Justice Connection, a network of former Justice Department employees, estimates more than 230 lawyers, agents and other staff were fired during the past year and that more than 6,400 employees left the department by the end of 2025; Justice Connection puts the department’s total workforce at roughly 108,000 employees at year-end. Multiple internal accounts and oral histories compiled from more than 60 fired or departed attorneys describe actions that ranged from targeted dismissals of high-profile prosecutors to apparently random terminations and reassignments.

The personnel shake-up touched a broad cross-section of the department. Prosecutors who worked on prosecutions arising from the Jan. 6, 2021, attack on the Capitol were among those dismissed, as were civil rights and environmental enforcers, counterterrorism teams, immigration judges and lawyers who had defended administration policies. One Jan. 6 prosecutor who lost her job said, “The people working on these cases were not political agents of any kind.”

Individual cases underscore the pattern. A counterterrorism lawyer who was cited in a presidential speech was among those fired while performing routine duties; another Los Angeles prosecutor targeted in social-media posts was dismissed in March. An immigration lawyer later acknowledged in court that a Salvadoran national had been mistakenly deported and then publicly accused the department of attempting to mislead judges, an assertion the department denied. News of firings also touched members of the special-counsel team that produced two high-profile criminal investigations; the special counsel resigned earlier this month after submitting a two-volume report, and more than a dozen employees who had worked on those prosecutions lost their positions.

The departures have not been confined to Washington. Prosecutors in Minnesota moved to resign amid controversy over an investigation into a fatal shooting by an Immigration and Customs Enforcement officer, and career staff across regional offices reported an accelerating exodus. One former long-serving prosecutor, cited in coverage of the wave, was three months shy of 25 years of service when dismissed.
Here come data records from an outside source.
(** X7.  [load_file] always returns normally and never writes to disk:
    the files and the directories are as before.  In the object store it
    can change only the object [configData] names, and a [BaseHandler]
    changes no object at all. *)
Theorem load_file_frame (lib : codecs) (h : handler) (w : world) :
  let r := load_file lib (mk_mstate h w) in
  fst r = Ok tt /\
  files (env (snd r)) = files w /\ dirs (env (snd r)) = dirs w /\
  (forall l, l <> configData w -> heap (env (snd r)) !! l = heap w !! l) /\
  (klass h = BaseHandler -> heap (env (snd r)) = heap w).
Proof.
  cbv zeta. rewrite load_file_absorbs. cbn [fst snd]. split; [reflexivity|].
  assert (Htail : forall v w1,
     files w1 = files w -> dirs w1 = dirs w -> heap w1 = heap w ->
     configData w1 = configData w ->
     let r := load_tail v (mk_mstate h w1) in
     let w' := env (absorbed "Unexpected error loading data: " (fst r) (snd r)) in
     files w' = files w /\ dirs w' = dirs w /\
     (forall l, l <> configData w -> heap w' !! l = heap w !! l) /\
     (klass h = BaseHandler -> heap w' = heap w)).
  { intros v w1 Hf Hd Hh Hc. cbv zeta. destruct (klass h) eqn:Hk.
    - rewrite (load_tail_base _ _ _ Hk). cbn [env]. simpl. rewrite Hh. tauto.
    - assert (Hv : (exists m, v = VDict m) \/ forall m, v <> VDict m).
      { destruct v; try (right; discriminate). left. eauto. }
      destruct Hv as [[m ->]|Hv].
      + rewrite (load_tail_config_record _ _ _ Hk). cbn [env]. simpl.
        repeat split; try assumption; try discriminate.
        intros l Hl. rewrite Hc, Hh. now apply lookup_insert_ne.
      + rewrite (load_tail_config_other _ _ _ Hk Hv). cbn [env]. simpl.
        rewrite Hh. repeat split; try assumption; try discriminate. }
  destruct h as [k obj j y t cd p].
  unfold load_body, bind, get_self, liftW. simpl.
  destruct (read_text w p) as [s|] eqn:Hs.
  - rewrite (read_file_text _ _ _ Hs). simpl.
    destruct j; [|destruct y; [|destruct t]]; simpl.
    + destruct (_deserialize_json_cases lib (VStr s)
                  (log (ERead p) (log (EOpen p Mode_r) w)))
        as [(v & _ & ->)|(e & msg & _ & ->)]; simpl;
        [destruct (is_None v)|]; simpl; try tauto.
      apply Htail; reflexivity.
    + destruct (_deserialize_yaml_cases lib (VStr s)
                  (log (ERead p) (log (EOpen p Mode_r) w)))
        as [(v & _ & ->)|(e & msg & _ & ->)]; simpl;
        [destruct (is_None v)|]; simpl; try tauto.
      apply Htail; reflexivity.
    + destruct (_deserialize_toml_cases lib (VStr s)
                  (log (ERead p) (log (EOpen p Mode_r) w)))
        as [(v & _ & ->)|(e & msg & _ & ->)]; simpl;
        [destruct (is_None v)|]; simpl; try tauto.
      apply Htail; reflexivity.
    + apply Htail; reflexivity.
  - destruct (read_file_unreadable _ _ Hs) as (msg & w1 & -> & [-> | ->]);
      simpl; tauto.
Qed.

Lemma load_file_frame_witness :
  klass base_raw = BaseHandler /\
  let r := load_file stub_codecs (mk_mstate base_raw w_cfg) in
  fst r = Ok tt /\
  files (env (snd r)) = files w_cfg /\ dirs (env (snd r)) = dirs w_cfg /\
  heap (env (snd r)) = heap w_cfg.
Proof.
  split; [reflexivity|].
  destruct (load_file_frame stub_codecs base_raw w_cfg)
    as (H1 & H2 & H3 & _ & H4).
  exact (conj H1 (conj H2 (conj H3 (H4 eq_refl)))).
Defined.

(** Once the file is read and the decoder returned, [load_file] stops on
    [None] and otherwise assigns and calls the hook. *)
Lemma load_file_decoded
    (lib : codecs) (h : handler) (w : world) (s : string) (v : pyval) :
  read_text w (file_path h) = Some s ->
  decoding lib h s = Some (Ok v) ->
  load_file lib (mk_mstate h w) =
    (Ok tt,
     if is_None v then mk_mstate h (decoded_world h w)
     else let r := load_tail v (mk_mstate h (decoded_world h w)) in
          absorbed "Unexpected error loading data: " (fst r) (snd r)).
Proof.
  intros Hs Hdec. rewrite load_file_absorbs. f_equal.
  destruct h as [k obj j y t cd p]. unfold decoding, decoded_world, decoder in *.
  cbn [serialize_json serialize_yaml serialize_toml file_path] in *.
  unfold load_body, bind, get_self, liftW. simpl.
  rewrite (read_file_text _ _ _ Hs). simpl.
  destruct j; [|destruct y; [|destruct t; [|discriminate]]]; simpl;
    injection Hdec as Hdec.
  - destruct (_deserialize_json_cases lib (VStr s)
                (log (ERead p) (log (EOpen p Mode_r) w)))
      as [(v' & Hv' & ->)|(e & msg & He & _)]; [|congruence].
    rewrite Hdec in Hv'. injection Hv' as <-. simpl.
    destruct (is_None v); reflexivity.
  - destruct (_deserialize_yaml_cases lib (VStr s)
                (log (ERead p) (log (EOpen p Mode_r) w)))
      as [(v' & Hv' & ->)|(e & msg & He & _)]; [|congruence].
    rewrite Hdec in Hv'. injection Hv' as <-. simpl.
    destruct (is_None v); reflexivity.
  - destruct (_deserialize_toml_cases lib (VStr s)
                (log (ERead p) (log (EOpen p Mode_r) w)))
      as [(v' & Hv' & ->)|(e & msg & He & _)]; [|congruence].
    rewrite Hdec in Hv'. injection Hv' as <-. simpl.
    destruct (is_None v); reflexivity.
Qed.

(** X8.  A decoder that returns [None] without raising (the JSON document
    null, an empty YAML document) ends the load in silence: nothing is
    printed, [class_data] and the objects are as before and
    [on_loaded_file] is not entered. *)
Theorem load_file_decoded_None
    (lib : codecs) (h : handler) (w : world) (s : string) :
  read_text w (file_path h) = Some s ->
  decoding lib h s = Some (Ok VNone) ->
  let r := load_file lib (mk_mstate h w) in
  fst r = Ok tt /\ self (snd r) = h /\ heap (env (snd r)) = heap w /\
  new_events w (env (snd r)) =
    [EOpen (file_path h) Mode_r; ERead (file_path h); ECall (decoder h)].
Proof.
  intros Hs Hdec. cbv zeta. rewrite (load_file_decoded _ _ _ _ _ Hs Hdec).
  cbn [is_None fst snd self env]. repeat (split; [reflexivity|]).
  apply new_events_app. unfold decoded_world. simpl.
  rewrite <- !app_assoc. reflexivity.
Qed.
Department officials and administration spokespeople say thousands of attorneys have been hired over the past year and that some separations reflected personnel who were out of step with new priorities. Critics counter that the pattern amounts to a purge that undermines norms designed to keep career prosecutors insulated from politics. A Partnership for Public Service official summed the concern bluntly: “he was more worried about DOJ than any other place in government.”

The policy implications are consequential. Eroding career capacity increases litigation risk for the government, reduces continuity in complex investigations and could chill aggressive enforcement in areas from corporate crime to environmental protection. For markets and regulated industries, the changes raise uncertainty about enforcement consistency and prosecutorial predictability, potentially altering how companies allocate compliance resources and manage legal risk.

Restoring morale and expertise will likely require more than new hires. Legal scholars and former officials say rebuilding institutional trust will take time, clearer safeguards for career officers and a recommitment to norms that keep prosecutions insulated from political swings. Without those steps, the personnel upheaval may have lasting effects on the department’s ability to enforce the law impartially.